> [WHAT TO DO]
Only lines containing the word "acts" belong in the answer; copy each one from the records.

(Beginning of DATA)

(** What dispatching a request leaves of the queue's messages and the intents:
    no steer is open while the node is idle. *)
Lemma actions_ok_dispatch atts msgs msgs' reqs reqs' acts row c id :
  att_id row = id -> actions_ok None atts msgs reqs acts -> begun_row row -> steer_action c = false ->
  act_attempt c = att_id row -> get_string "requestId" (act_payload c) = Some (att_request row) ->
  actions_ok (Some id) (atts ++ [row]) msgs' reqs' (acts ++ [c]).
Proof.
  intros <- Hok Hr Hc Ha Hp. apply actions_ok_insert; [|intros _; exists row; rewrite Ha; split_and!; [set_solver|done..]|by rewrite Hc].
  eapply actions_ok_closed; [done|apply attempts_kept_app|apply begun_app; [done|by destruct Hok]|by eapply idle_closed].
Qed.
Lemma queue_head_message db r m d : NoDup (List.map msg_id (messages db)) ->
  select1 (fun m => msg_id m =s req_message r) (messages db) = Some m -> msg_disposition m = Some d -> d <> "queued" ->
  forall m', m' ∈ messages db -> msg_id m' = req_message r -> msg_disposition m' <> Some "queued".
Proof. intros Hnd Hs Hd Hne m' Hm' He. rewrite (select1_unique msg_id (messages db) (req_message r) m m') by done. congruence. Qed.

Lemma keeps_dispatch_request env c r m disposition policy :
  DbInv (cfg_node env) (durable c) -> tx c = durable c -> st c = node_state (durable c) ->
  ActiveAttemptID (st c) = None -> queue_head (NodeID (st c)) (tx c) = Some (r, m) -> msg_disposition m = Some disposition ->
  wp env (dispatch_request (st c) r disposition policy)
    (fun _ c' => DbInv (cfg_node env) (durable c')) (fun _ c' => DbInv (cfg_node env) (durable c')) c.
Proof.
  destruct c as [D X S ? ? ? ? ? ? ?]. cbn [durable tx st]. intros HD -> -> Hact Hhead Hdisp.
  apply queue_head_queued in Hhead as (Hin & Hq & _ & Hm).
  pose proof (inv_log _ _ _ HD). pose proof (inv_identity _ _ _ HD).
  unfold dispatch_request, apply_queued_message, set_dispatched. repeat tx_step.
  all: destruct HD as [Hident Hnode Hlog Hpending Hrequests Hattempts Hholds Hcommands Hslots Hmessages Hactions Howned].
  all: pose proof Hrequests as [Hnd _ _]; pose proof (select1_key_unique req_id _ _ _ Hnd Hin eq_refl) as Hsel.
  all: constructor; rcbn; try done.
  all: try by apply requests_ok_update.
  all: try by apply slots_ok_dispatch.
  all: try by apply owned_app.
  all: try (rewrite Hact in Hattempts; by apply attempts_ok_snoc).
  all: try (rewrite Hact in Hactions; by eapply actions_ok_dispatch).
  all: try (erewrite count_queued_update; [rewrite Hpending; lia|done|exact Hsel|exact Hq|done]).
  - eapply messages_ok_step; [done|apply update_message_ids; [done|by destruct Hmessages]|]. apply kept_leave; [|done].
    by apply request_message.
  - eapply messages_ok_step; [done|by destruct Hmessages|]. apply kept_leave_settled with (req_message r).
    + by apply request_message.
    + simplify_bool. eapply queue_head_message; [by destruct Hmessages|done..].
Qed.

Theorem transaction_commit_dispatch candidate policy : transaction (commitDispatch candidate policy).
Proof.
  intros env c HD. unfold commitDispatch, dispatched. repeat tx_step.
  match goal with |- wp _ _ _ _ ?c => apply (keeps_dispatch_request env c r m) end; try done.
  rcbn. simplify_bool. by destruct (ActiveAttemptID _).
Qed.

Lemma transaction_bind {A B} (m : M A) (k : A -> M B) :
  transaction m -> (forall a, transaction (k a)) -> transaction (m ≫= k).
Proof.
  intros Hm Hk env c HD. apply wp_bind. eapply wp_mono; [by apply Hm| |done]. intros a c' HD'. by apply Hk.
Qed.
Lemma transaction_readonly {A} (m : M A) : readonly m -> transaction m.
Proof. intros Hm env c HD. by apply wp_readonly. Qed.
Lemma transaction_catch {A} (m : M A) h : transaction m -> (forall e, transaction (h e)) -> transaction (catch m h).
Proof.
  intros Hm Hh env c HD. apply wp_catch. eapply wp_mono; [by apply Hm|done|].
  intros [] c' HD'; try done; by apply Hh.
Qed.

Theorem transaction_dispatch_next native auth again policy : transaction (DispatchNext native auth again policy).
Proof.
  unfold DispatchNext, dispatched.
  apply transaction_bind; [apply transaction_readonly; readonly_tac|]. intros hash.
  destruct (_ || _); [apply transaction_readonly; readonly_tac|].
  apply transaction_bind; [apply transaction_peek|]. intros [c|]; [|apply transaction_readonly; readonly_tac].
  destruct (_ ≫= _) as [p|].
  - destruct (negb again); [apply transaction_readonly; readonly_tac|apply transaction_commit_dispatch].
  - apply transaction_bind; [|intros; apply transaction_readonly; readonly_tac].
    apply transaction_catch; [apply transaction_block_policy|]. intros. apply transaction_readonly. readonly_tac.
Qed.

(End of DATA)

> [ANSWER TO THE EXERCISE]
Lemma actions_ok_dispatch atts msgs msgs' reqs reqs' acts row c id :
  att_id row = id -> actions_ok None atts msgs reqs acts -> begun_row row -> steer_action c = false ->
  actions_ok (Some id) (atts ++ [row]) msgs' reqs' (acts ++ [c]).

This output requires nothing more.